_RECORDS PROVIDED_:
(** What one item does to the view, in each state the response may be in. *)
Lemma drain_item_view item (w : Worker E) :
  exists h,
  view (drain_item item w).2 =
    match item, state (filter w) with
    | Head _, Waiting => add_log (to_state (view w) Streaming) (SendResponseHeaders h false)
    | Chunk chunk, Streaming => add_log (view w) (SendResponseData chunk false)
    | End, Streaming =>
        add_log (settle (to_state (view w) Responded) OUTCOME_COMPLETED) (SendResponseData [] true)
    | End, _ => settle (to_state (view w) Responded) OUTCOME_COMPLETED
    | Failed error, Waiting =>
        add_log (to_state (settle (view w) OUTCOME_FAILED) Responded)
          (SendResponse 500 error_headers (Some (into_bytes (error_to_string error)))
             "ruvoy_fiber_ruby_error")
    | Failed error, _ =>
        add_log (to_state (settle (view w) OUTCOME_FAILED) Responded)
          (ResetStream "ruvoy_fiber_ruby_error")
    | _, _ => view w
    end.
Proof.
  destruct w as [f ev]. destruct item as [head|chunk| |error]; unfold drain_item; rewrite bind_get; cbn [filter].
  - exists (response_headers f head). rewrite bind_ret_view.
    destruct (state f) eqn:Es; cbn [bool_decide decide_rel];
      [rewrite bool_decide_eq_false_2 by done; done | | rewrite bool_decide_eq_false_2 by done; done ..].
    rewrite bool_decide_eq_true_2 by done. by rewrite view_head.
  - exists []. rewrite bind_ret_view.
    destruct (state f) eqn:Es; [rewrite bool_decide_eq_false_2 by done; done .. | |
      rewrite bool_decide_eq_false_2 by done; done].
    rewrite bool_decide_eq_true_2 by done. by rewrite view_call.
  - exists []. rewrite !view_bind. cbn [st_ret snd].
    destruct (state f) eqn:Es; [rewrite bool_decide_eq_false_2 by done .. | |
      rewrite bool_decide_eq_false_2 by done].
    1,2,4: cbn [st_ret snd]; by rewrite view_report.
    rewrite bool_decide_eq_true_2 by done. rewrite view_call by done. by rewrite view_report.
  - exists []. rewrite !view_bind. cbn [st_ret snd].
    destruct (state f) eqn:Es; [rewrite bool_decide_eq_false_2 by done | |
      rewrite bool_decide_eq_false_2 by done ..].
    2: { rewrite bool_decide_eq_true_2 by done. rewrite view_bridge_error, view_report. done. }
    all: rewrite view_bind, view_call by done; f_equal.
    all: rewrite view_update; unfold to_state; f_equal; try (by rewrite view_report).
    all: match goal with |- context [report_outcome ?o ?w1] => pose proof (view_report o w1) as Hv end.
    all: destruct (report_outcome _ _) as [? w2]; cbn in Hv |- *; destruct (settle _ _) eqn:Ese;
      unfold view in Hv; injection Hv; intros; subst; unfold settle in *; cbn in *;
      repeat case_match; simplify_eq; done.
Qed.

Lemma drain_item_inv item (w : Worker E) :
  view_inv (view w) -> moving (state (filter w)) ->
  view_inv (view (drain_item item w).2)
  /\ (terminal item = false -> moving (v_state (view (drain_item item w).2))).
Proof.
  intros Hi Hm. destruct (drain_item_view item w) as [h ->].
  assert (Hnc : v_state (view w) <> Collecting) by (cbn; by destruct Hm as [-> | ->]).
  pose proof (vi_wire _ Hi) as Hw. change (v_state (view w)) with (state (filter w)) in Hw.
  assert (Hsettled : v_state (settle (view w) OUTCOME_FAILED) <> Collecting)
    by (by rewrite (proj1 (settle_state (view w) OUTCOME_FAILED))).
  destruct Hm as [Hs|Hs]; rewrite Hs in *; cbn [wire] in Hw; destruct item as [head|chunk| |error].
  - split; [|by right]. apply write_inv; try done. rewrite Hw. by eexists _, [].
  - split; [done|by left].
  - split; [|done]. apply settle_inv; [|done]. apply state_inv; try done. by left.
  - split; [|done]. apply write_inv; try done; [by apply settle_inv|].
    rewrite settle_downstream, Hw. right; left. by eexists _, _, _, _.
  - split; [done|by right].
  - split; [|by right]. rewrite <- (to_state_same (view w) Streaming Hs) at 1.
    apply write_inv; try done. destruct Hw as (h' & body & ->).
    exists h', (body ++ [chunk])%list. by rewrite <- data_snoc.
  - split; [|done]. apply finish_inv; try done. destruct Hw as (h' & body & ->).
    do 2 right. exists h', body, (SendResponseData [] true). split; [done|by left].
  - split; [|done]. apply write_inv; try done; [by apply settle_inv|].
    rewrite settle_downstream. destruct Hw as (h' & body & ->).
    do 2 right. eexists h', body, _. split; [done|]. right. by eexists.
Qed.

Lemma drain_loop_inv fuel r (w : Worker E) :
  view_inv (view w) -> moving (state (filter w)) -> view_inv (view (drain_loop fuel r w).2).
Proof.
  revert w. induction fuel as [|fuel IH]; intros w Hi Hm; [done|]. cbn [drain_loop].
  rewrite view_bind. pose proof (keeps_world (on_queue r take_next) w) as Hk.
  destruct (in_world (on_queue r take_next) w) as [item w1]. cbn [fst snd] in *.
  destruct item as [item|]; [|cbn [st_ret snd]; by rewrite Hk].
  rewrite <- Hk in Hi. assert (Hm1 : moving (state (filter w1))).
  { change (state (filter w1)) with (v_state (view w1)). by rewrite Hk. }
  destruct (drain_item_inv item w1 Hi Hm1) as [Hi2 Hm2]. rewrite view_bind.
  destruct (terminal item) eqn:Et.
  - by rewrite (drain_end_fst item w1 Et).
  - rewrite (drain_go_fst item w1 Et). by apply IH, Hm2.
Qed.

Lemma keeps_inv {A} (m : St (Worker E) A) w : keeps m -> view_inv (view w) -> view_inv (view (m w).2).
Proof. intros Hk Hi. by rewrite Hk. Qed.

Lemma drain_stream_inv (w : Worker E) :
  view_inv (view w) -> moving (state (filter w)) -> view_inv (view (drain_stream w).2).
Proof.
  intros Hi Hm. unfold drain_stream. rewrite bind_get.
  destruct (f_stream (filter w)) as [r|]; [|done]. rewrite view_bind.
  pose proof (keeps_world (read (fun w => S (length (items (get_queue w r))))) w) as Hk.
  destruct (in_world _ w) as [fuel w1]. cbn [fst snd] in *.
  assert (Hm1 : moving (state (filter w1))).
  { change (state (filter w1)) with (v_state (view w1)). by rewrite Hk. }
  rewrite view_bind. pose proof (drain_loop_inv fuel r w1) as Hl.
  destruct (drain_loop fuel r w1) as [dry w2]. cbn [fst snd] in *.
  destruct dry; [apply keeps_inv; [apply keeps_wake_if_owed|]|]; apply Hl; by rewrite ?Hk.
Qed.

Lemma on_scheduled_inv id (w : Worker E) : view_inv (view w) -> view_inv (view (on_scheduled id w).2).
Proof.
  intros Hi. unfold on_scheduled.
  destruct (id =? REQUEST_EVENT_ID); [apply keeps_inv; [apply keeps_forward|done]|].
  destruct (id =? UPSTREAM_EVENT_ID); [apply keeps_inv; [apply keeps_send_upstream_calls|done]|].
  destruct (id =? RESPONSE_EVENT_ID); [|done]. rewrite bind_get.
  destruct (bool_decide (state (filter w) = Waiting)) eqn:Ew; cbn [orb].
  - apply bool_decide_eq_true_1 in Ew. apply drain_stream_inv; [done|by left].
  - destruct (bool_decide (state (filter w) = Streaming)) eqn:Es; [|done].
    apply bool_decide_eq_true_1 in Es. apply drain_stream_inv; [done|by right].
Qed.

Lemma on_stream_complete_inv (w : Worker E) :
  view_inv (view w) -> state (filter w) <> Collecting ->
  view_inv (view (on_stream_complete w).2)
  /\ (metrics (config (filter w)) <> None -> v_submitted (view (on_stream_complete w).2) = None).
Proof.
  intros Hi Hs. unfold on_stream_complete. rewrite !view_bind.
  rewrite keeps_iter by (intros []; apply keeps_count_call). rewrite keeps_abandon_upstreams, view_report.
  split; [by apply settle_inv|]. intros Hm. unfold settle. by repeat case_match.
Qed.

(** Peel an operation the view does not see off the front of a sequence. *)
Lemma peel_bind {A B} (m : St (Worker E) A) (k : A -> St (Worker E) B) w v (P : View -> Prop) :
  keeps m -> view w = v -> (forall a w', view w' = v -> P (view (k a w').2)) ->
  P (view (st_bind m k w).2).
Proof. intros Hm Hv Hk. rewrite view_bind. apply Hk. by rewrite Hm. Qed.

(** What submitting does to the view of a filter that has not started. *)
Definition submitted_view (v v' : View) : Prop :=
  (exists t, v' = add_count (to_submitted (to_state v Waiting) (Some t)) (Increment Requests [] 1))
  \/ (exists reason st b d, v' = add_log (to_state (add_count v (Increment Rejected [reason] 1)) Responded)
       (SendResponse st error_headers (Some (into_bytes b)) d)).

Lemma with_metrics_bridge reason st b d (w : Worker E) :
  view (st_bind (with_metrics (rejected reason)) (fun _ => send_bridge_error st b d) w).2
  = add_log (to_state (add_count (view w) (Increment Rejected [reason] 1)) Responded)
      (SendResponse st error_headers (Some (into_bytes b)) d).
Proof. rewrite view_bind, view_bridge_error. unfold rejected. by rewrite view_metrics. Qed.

_AIM OF THE TASK_: From the records above, copy every line that holds the word "What".

_ANSWER_:
(** What one item does to the view, in each state the response may be in. *)
(** What submitting does to the view of a filter that has not started. *)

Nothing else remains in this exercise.